Ascended Saiyan said:
A 256 bit memory interface & DDR-II.I'm not sure anyone has reported this yet but NVmax is reporting this & a few other tidbits.
256bit bus != 256bit interface.

256bit bus = 128bit DDR interface.

Edit: unless, of course, nvmax didn't care about DDR. ;)

ta,
-.rb
 
I just have to say that given that the vertex shaders have always been more capable than the pixel shaders, it doesn't make much sense that the vertex shaders would suddenly become less capable after the release of this new hardware. Not that it's impossible, just sounds strange. And the white paper still says 1024 instructions, 256 constants in the VS.
 
Chalnoth said:
I just have to say that given that the vertex shaders have always been more capable than the pixel shaders, it doesn't make much sense that the vertex shaders would suddenly become less capable after the release of this new hardware.
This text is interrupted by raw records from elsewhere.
(* ===== verification/_CoqProject ===== *)
-Q . S2P
Prelude.v
Tokens.v
CText.v
Growable.v
Dates.v
PathUri.v
Syntax.v
Owners.v
TokenQuery.v
ProjectTree.v
References.v
SemTokens.v
SemDelta.v
Store.v
SemSync.v
Workspace.v
Assembly.v
Rpc.v
Json.v
MutJson.v
TextSync.v
Revalidate.v
Lifecycle.v
Diagnostics.v
DiagWorker.v
QueryContext.v
JobQueue.v
Server.v
CodeLens.v
Lexer.v
Signature.v
Hover.v
Completion.v
Symbols.v
Tj3.v
FileSys.v
Staging.v
Syscalls.v
Sandbox.v
Tj3Run.v
Arena.v
Snapshots.v
Framing.v
Flex.v
Scanner.v
ScanOrder.v
Grammar.v
ParseSafety.v
ParseBound.v
ParseTree.v
ProjectBlocks.v
ParsedDoc.v
LiveDocs.v
Positions.v
Handshake.v
Replies.v
ReplyTypes.v
LiveReplies.v
LiveDiags.v
ParseScope.v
Not that it's impossible, just sounds strange. And the white paper still says 1024 instructions, 256 constants in the VS.

Wait a second, I don't remember, but the papers says 1024 static instructions and 256constants or 1024static instructions and 1024 constants? Well, the 1024 number in the static instructions is wrong, it's been confirmed by NVIDIA.
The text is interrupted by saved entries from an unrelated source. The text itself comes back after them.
Lemma parse_date_text y m d rest :
  valid_date y m d -> 0 <= y <= 9999 ->
  parse_tjp_date (Some (string_of_list_ascii (date_text y m d ++ rest)))
    = Some (day_number y m d * SECONDS_PER_DAY).
Proof.
  intros [Hm Hd] Hy. pose proof (days_before_month_range (is_leap y) (m - 1) ltac:(lia)) as (_ & Hr & _).
  unfold parse_tjp_date, scan_date, date_text. rewrite list_ascii_of_string_of_list_ascii.
  rewrite <- !(assoc_L (++)). rewrite (scan_int_padded 4 y) by lia. cbn [mbind option_bind app scan_minus].
  rewrite (scan_int_padded 2 m) by lia. cbn [mbind option_bind app scan_minus].
  rewrite (scan_int_padded 2 d) by lia. cbn [mbind option_bind].
  rewrite timegm_day by done. unfold SECONDS_PER_DAY.
  destruct (Z.eqb_spec (day_number y m d * 86400) (-1)); [lia|done].
Qed.

Lemma format_day y m d secs :
  valid_date y m d -> 0 <= secs < SECONDS_PER_DAY ->
  format_date (day_number y m d * SECONDS_PER_DAY + secs) = date_text y m d.
Proof.
  intros Hv Hs. unfold format_date. rewrite gmtime_timegm by done. cbn [tm_year tm_mon tm_mday].
  unfold date_text. by replace (y - 1900 + 1900) with y by lia; replace (m - 1 + 1) with m by lia.
Qed.

(** ** Properties *)

(** Dates survive the trip through [time_t].  The text of a date of the
    calendar, whatever time of day follows it, is parsed to the midnight (UTC)
    that starts it, and that time is formatted as the same text; and any time
    in the years 0 to 9999 is formatted as a text that is parsed to the
    midnight before it. *)
Theorem date_roundtrip rest :
  (forall y m d, valid_date y m d -> 0 <= y <= 9999 ->
     exists t, parse_tjp_date (Some (string_of_list_ascii (date_text y m d ++ rest))) = Some t /\
       t mod SECONDS_PER_DAY = 0 /\ format_date t = date_text y m d) /\
  (forall t, 0 <= tm_year (gmtime_r t) + 1900 <= 9999 ->
     parse_tjp_date (Some (string_of_list_ascii (format_date t ++ rest)))
       = Some (t - t mod SECONDS_PER_DAY)).
Proof.
  split.
  - intros y m d Hv Hy. exists (day_number y m d * SECONDS_PER_DAY).
    split; [by apply parse_date_text|]. split; [by apply Z.mod_mul|].
    rewrite <- (Z.add_0_r (_ * _)). by apply format_day.
  - intros t Hy. destruct (gmtime_valid t) as [Hv Hn].
    change (format_date t) with
      (date_text (tm_year (gmtime_r t) + 1900) (tm_mon (gmtime_r t) + 1) (tm_mday (gmtime_r t))).
    rewrite parse_date_text by done. rewrite Hn. f_equal. unfold SECONDS_PER_DAY. div_lia.
Qed.

Lemma date_roundtrip_witness :
  exists t, parse_tjp_date (Some "2024-02-29-09:00"%string) = Some t /\
    t mod SECONDS_PER_DAY = 0 /\ format_date t = list_ascii_of_string "2024-02-29".
Proof.
  assert (Hv : valid_date 2024 2 29) by (split; vm_compute; split; discriminate).
  exact (proj1 (date_roundtrip (list_ascii_of_string "-09:00")) 2024 2 29 Hv ltac:(lia)).
Defined.

(** A day the month does not have is not refused: it runs into the next month. *)
Example february_31 :
  format_date <$> parse_tjp_date (Some "2024-02-31"%string)
    = Some (list_ascii_of_string "2024-03-02").
Proof. vm_compute. reflexivity. Qed.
Because of looping, a vertex program can execute as many as 64k instructions from a pool of 256 static instructions. There's an error in that document - sorry. I've notified the author, so it should be corrected soon.
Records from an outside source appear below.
Lemma xdigit_uri_char c : is_xdigit c = true -> uri_char c = true.
Proof.
  unfold is_xdigit, uri_char, unreserved, is_upper, is_lower, is_digit. intros H.
  destruct ((48 <=? ch_code c)%Z && (ch_code c <=? 57)%Z); [by rewrite !orb_true_r|].
  rewrite orb_false_l in H. apply orb_true_iff in H as [H|H].
  - assert ((65 <=? ch_code c)%Z && (ch_code c <=? 90)%Z = true) as -> by lia.
    by rewrite !orb_true_r.
  - assert ((97 <=? ch_code c)%Z && (ch_code c <=? 122)%Z = true) as -> by lia.
    by rewrite !orb_true_r.
Qed.

Lemma encode_chars p : all_chars uri_char (percent_encode_path p) = true.
Proof.
  induction p as [|c p IH]; [done|]. cbn [percent_encode_path].
  destruct (unreserved c) eqn:E; cbn [all_chars].
  - unfold uri_char at 1. by rewrite E, IH.
  - destruct (hex_encode_digits c) as [Hh Hl].
    by rewrite (xdigit_uri_char _ Hh), (xdigit_uri_char _ Hl), IH.
Qed.

(** ** Normal form *)

Lemma reverse_nil_iff {A} (l : list A) : reverse l = [] <-> l = [].
Proof.
  split; [|by intros ->]. intros H. rewrite <- (reverse_involutive l). by rewrite H.
Qed.

Definition seg_ok (seg : list ascii) : Prop := seg ≠ [] /\ slash ∉ seg.

Definition plain (seg : list ascii) : Prop := is_dot seg = false.

#[global] Instance plain_dec seg : Decision (plain seg).
Proof. unfold plain. apply _. Defined.

Lemma segments_from_ok seg path : slash ∉ seg -> Forall seg_ok (segments_from seg path).
Proof.
  assert (Hflush : forall s, slash ∉ s ->
            Forall seg_ok (if bool_decide (s = []) then [] else [reverse s])).
  { intros s Hs. case_bool_decide as E; [constructor|]. constructor; [|constructor].
    split; [by rewrite reverse_nil_iff|by rewrite elem_of_reverse]. }
  revert seg. induction path as [|c path IH]; intros seg Hseg; simpl; [by apply Hflush|].
  case_bool_decide.
  - apply Forall_app. split; [by apply Hflush|]. apply IH. apply not_elem_of_nil.
  - apply IH. rewrite not_elem_of_cons. by split; [congruence|].
Qed.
And confirmed to me by NVNEWS guy:
You are right, and I have changed the article - cheers, NVIDIA had an error
on the document.

Andy

But as I said previously:
In a vertexshader you don't need much instructions as you do most in the pixelshader in the next gen (remember you can now do the WHOLE lightingmath in the pixelshader, no need to pass anything from the vertexshader)

in the pixelshader you need much, for procedural textures and all that, that takes much instructions. and as you don't have loops there in (as this is hard to get _THAT_ fast to plot tons of pixels), you need manual unrolling of this

vertexshaders get rather useless for SHADING but for transforming and such they get more and more useful. for this they don't need much instructions but good looping/branching support.

go to the devpage of ati to see what you can do with simple ps2. and they have 64 - 160 pixelshader instructions.. that'll be fun with 1024..

With that said, VS don't require many instructions (only good loop & branching stuff), but pixel shaders do require many instructions (and considering that NV30 even has some form of flow control in PS) which should makes things even better.
 
Basic,

That's rather dissapointing if true. You'd think that for a chip partially aimed at acceleration of off-line rendering, multiple full precision outputs per pixel would be useful. Then again, maybe the idea is that 1024 instructions PSers make this unnecessary?

Regards,
Serge
 
I can't say that I've tried to write any realy large shaders. But I think you can fit quite a lot into 256 instructions, especialy if you have loops.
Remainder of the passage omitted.